- _Problem_
Produce word for word the lines of the data below running from the one that has "- intros q Hq." to the one that has "rewrite lookup_insert_ne; [done|].", inclusive, and no others.

Saved data entries
━━━━━━━━━━━━━━━━━━━━
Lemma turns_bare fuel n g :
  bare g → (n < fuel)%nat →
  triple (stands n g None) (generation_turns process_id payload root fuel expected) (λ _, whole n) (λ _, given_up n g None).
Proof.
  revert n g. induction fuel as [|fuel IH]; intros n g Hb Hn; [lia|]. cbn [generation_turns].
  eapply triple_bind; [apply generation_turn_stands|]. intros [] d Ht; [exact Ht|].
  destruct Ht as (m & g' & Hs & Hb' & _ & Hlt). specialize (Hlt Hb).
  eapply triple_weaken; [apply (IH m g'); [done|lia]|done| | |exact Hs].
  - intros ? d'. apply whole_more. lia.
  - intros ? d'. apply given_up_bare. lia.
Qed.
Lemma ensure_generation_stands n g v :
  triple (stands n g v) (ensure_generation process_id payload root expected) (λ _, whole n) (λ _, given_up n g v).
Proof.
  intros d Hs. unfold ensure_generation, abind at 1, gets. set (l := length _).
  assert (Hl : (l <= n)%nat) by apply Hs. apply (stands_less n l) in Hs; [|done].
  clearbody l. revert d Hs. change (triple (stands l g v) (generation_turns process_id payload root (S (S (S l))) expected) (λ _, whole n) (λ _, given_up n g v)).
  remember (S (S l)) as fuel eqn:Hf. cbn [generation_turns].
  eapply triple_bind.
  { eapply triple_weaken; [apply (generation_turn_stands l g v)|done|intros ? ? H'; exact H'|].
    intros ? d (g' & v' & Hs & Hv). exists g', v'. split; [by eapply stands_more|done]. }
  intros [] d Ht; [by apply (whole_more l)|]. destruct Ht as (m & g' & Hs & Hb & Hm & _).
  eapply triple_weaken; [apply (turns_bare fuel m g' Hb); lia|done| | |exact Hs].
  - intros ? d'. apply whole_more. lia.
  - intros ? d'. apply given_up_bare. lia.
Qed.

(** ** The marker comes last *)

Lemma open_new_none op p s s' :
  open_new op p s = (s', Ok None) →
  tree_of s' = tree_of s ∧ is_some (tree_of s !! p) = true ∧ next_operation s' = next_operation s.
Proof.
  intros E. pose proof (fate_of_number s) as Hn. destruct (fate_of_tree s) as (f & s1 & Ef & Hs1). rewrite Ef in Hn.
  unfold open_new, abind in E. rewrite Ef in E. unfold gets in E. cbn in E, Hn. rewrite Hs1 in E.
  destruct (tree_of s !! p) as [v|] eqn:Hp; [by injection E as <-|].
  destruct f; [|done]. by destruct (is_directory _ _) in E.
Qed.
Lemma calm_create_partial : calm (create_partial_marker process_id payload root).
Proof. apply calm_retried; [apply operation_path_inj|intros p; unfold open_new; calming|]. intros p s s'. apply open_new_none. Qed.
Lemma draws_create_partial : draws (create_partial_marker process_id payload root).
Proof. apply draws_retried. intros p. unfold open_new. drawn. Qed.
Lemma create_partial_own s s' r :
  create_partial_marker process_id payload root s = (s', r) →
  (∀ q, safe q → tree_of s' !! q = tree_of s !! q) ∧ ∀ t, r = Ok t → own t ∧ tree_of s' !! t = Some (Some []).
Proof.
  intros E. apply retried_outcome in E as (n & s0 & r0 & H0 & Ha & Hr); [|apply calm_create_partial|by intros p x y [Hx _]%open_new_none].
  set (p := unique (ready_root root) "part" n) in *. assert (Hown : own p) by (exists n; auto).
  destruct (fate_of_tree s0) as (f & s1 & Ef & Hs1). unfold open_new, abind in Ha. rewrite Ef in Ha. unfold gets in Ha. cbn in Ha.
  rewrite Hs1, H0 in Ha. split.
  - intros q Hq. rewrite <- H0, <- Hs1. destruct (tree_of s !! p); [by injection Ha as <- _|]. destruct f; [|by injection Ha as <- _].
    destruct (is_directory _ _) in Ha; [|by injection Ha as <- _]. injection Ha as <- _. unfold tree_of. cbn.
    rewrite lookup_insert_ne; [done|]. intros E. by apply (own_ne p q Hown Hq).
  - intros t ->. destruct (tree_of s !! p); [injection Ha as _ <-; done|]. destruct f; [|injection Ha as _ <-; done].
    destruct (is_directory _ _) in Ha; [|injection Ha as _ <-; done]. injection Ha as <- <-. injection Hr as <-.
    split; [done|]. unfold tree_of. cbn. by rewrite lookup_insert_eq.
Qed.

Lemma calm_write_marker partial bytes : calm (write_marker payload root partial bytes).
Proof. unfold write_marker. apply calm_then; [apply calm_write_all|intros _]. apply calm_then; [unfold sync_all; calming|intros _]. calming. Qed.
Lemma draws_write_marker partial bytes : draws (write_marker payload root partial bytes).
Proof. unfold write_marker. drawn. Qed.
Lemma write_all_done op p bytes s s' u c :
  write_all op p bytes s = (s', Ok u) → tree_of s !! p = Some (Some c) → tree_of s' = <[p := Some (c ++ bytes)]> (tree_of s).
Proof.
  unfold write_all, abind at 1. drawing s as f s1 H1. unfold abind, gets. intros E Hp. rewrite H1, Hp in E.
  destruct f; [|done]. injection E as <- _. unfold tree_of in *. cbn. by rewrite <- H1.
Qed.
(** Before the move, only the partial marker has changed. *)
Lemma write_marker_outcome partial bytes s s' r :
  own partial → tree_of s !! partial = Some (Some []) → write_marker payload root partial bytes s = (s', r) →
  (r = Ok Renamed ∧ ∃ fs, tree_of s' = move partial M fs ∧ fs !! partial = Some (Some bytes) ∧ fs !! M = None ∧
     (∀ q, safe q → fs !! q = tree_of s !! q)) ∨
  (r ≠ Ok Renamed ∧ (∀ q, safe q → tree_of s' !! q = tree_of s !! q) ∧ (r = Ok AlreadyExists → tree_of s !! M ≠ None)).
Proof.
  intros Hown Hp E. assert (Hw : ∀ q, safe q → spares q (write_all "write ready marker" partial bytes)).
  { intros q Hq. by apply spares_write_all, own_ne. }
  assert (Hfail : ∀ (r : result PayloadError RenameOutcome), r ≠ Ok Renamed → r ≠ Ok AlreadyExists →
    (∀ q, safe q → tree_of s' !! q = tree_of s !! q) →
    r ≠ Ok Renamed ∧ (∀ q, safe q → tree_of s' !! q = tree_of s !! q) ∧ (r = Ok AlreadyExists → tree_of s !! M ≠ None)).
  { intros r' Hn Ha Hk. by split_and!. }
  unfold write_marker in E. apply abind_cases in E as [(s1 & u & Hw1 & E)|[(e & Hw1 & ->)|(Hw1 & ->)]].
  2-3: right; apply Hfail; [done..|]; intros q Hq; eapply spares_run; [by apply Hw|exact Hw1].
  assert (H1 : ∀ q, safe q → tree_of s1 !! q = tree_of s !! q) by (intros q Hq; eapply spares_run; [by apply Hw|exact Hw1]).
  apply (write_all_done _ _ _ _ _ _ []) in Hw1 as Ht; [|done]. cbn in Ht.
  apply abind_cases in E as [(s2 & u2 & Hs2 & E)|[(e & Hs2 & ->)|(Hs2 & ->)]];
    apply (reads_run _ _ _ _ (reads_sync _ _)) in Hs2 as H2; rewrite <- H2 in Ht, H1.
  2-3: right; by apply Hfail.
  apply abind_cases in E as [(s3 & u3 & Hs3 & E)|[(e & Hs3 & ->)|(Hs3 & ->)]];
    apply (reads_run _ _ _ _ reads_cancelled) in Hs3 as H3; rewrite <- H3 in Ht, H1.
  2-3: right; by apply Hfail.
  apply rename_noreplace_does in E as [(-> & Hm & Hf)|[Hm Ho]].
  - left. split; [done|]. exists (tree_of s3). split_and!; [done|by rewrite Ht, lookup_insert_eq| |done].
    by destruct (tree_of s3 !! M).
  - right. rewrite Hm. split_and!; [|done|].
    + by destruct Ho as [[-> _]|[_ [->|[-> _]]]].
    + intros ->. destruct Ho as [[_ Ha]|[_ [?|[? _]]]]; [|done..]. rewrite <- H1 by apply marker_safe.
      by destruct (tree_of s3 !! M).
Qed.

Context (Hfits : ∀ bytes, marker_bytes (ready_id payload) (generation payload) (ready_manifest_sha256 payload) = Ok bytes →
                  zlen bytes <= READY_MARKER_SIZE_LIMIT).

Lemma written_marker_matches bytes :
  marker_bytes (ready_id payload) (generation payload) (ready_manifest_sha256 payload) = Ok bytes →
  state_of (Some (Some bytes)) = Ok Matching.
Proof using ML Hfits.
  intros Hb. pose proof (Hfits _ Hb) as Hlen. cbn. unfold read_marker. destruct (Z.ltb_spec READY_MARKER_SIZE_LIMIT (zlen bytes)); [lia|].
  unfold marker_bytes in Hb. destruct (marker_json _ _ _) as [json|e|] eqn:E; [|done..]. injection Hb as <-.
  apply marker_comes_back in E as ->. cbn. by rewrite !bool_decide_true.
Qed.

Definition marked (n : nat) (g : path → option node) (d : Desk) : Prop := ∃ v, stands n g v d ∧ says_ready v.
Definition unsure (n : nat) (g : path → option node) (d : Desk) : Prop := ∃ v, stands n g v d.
━━━━━━━━━━━━━━━━━━━━
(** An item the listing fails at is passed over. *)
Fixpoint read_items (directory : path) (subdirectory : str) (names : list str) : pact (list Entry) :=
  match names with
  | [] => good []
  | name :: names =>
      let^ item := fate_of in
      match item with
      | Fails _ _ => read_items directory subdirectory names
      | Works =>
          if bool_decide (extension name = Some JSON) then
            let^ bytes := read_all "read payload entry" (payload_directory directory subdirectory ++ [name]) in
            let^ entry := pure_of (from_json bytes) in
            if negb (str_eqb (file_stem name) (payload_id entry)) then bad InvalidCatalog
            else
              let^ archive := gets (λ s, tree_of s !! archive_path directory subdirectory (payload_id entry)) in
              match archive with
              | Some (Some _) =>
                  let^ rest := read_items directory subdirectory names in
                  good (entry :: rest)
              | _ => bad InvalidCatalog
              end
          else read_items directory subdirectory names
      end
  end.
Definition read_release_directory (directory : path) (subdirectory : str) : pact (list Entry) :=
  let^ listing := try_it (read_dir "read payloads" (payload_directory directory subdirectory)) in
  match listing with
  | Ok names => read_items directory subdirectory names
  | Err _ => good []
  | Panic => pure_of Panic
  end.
━━━━━━━━━━━━━━━━━━━━
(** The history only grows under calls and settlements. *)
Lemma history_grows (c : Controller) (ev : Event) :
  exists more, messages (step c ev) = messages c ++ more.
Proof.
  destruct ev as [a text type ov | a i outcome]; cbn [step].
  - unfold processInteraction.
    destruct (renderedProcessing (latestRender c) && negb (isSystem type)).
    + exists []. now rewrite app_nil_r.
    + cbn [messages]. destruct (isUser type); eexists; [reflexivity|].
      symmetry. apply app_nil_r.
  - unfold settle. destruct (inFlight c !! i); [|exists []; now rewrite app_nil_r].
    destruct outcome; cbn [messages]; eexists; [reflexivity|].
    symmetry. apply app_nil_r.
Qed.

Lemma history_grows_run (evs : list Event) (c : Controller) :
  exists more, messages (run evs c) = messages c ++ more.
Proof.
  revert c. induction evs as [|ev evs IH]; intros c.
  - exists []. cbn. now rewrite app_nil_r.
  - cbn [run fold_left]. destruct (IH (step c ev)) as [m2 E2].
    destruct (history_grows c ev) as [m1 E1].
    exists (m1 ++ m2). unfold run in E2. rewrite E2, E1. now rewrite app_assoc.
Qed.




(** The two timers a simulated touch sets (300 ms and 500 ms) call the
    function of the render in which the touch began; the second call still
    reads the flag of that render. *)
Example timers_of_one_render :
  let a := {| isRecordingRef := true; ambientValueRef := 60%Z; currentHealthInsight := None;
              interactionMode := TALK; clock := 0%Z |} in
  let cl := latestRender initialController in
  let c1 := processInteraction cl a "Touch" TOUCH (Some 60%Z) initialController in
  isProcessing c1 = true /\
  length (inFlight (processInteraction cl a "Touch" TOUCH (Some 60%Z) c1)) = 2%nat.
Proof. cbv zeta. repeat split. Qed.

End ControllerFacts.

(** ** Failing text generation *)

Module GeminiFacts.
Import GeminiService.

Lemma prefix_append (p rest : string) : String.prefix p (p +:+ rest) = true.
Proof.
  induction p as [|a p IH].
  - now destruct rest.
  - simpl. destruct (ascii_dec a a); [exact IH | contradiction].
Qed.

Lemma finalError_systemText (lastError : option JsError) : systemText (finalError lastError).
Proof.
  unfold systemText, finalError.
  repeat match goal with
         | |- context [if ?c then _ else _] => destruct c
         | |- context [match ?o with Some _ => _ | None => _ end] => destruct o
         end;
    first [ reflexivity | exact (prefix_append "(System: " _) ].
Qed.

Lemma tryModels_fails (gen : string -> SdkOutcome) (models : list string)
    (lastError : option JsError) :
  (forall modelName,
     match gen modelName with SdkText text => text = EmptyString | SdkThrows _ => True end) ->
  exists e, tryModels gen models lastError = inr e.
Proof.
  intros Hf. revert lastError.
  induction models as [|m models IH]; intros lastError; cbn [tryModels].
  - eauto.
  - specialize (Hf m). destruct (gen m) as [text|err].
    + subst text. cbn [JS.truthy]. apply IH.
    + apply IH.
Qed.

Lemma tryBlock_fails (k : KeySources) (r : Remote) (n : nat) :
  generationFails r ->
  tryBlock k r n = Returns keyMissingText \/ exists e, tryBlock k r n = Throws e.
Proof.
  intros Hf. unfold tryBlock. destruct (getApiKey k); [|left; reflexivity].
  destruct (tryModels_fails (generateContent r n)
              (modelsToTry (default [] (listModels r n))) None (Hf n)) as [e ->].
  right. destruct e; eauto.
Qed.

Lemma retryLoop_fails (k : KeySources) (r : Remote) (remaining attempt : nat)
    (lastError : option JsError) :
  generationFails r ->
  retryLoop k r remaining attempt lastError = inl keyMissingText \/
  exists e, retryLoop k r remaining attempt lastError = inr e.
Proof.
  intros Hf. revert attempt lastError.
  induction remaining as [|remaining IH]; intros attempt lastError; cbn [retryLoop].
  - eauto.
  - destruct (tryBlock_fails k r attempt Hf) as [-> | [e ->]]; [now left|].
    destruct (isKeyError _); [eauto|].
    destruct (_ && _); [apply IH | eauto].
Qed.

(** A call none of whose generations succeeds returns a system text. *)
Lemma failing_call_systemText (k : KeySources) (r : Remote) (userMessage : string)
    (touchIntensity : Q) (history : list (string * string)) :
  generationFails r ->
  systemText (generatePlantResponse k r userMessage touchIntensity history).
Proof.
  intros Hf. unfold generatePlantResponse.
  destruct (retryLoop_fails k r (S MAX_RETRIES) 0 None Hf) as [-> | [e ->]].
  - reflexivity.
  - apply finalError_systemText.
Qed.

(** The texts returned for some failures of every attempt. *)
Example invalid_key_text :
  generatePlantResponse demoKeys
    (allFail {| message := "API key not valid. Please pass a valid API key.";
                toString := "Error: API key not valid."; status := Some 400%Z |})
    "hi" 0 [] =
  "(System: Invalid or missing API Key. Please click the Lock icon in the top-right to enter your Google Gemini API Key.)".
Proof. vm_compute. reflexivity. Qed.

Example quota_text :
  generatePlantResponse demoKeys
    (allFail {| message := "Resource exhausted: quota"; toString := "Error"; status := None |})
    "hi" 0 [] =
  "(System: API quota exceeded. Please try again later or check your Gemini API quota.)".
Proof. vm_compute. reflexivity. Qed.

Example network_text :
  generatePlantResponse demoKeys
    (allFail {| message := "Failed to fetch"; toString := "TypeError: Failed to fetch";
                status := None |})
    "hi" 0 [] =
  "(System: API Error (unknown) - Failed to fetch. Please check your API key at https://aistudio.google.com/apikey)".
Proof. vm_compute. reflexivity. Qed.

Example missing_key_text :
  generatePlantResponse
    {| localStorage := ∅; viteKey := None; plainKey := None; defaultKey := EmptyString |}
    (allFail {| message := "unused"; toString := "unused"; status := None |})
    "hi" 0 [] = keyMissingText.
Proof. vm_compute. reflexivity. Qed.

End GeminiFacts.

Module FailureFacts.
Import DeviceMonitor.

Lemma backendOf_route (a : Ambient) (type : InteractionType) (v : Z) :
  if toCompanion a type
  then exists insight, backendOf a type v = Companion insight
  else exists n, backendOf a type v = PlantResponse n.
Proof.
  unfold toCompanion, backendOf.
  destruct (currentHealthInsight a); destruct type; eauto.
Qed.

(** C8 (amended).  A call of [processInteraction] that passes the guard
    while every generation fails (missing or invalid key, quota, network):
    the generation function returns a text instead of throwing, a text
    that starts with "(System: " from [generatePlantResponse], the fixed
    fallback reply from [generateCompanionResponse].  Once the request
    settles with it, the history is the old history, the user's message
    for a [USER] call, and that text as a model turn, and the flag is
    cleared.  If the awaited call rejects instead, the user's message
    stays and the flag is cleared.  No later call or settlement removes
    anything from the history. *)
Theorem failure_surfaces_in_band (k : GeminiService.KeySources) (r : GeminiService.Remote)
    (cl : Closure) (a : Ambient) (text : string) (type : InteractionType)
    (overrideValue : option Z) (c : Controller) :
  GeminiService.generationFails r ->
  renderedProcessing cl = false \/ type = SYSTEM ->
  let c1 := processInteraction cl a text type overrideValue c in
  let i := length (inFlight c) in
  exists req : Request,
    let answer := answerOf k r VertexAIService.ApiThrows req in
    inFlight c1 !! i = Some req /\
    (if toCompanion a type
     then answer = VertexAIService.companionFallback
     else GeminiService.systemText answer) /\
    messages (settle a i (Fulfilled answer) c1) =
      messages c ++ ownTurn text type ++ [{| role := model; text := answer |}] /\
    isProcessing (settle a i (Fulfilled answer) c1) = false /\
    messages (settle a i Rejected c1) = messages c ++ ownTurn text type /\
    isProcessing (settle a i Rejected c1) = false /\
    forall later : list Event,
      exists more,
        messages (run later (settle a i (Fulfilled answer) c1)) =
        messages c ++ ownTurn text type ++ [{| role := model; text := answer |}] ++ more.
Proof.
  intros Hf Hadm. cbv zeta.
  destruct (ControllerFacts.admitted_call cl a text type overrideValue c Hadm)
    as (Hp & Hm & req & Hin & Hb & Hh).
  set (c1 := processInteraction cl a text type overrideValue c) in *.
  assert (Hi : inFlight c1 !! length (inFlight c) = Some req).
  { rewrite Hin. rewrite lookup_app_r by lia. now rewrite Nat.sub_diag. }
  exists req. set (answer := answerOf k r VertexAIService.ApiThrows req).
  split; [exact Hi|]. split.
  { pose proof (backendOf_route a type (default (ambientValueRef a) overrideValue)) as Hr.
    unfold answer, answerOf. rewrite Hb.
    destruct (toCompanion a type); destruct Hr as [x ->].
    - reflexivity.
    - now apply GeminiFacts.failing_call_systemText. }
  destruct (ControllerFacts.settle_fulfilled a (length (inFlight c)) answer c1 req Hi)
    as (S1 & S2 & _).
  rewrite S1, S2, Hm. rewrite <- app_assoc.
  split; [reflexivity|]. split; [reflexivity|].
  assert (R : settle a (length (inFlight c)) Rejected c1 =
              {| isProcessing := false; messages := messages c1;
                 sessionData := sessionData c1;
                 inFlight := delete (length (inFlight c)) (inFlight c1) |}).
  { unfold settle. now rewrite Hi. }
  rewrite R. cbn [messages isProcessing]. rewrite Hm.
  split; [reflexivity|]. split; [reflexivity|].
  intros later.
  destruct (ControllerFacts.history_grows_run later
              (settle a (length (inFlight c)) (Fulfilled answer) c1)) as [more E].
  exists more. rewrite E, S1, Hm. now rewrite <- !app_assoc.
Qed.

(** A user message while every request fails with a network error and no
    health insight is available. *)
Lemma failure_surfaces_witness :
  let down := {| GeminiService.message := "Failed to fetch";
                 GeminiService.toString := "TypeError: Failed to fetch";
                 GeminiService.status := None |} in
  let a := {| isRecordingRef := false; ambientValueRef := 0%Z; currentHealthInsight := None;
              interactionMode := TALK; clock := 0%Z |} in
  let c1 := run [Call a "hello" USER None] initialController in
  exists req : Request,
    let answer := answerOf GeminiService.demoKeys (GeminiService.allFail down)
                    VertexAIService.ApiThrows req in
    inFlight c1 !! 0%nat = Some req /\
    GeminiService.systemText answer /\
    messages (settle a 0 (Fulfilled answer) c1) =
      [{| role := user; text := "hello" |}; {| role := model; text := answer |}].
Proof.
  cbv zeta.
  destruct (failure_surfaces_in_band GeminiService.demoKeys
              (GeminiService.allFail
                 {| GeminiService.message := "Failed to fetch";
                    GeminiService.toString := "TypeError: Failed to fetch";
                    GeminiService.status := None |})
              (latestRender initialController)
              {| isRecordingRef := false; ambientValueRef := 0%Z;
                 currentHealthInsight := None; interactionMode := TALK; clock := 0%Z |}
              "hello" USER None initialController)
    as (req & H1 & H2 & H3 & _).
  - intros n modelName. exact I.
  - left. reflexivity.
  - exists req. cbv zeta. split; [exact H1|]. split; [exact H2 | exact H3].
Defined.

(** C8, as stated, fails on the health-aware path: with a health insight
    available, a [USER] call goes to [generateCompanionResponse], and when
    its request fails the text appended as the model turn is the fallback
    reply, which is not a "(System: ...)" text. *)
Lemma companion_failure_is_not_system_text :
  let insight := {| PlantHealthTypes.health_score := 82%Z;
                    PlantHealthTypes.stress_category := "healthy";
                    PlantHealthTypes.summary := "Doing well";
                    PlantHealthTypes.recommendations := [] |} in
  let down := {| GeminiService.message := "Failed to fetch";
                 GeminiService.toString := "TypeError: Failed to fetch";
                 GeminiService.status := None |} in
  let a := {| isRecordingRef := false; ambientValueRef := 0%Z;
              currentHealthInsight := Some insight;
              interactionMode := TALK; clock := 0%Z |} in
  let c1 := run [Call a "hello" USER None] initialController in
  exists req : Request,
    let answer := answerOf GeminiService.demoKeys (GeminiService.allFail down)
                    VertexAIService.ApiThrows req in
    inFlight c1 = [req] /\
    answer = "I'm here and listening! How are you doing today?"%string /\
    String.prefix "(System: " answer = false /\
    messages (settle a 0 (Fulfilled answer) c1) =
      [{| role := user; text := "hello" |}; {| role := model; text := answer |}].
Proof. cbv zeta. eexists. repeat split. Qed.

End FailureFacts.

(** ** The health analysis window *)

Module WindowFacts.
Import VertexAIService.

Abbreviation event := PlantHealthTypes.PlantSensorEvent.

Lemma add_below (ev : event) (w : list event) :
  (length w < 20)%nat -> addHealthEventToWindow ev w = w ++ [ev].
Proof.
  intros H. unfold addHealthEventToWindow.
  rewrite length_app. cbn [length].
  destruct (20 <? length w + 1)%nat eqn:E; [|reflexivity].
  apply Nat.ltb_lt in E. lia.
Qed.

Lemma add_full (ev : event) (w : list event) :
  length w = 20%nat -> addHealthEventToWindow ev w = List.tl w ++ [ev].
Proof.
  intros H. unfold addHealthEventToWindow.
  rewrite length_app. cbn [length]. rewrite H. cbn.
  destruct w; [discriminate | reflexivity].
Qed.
━━━━━━━━━━━━━━━━━━━━
- _Answer to this exercise_
  - intros q Hq. rewrite <- H0, <- Hs1. destruct (tree_of s !! p); [by injection Ha as <- _|]. destruct f; [|by injection Ha as <- _].
    destruct (is_directory _ _) in Ha; [|by injection Ha as <- _]. injection Ha as <- _. unfold tree_of. cbn.
    rewrite lookup_insert_ne; [done|]. intros E. by apply (own_ne p q Hown Hq).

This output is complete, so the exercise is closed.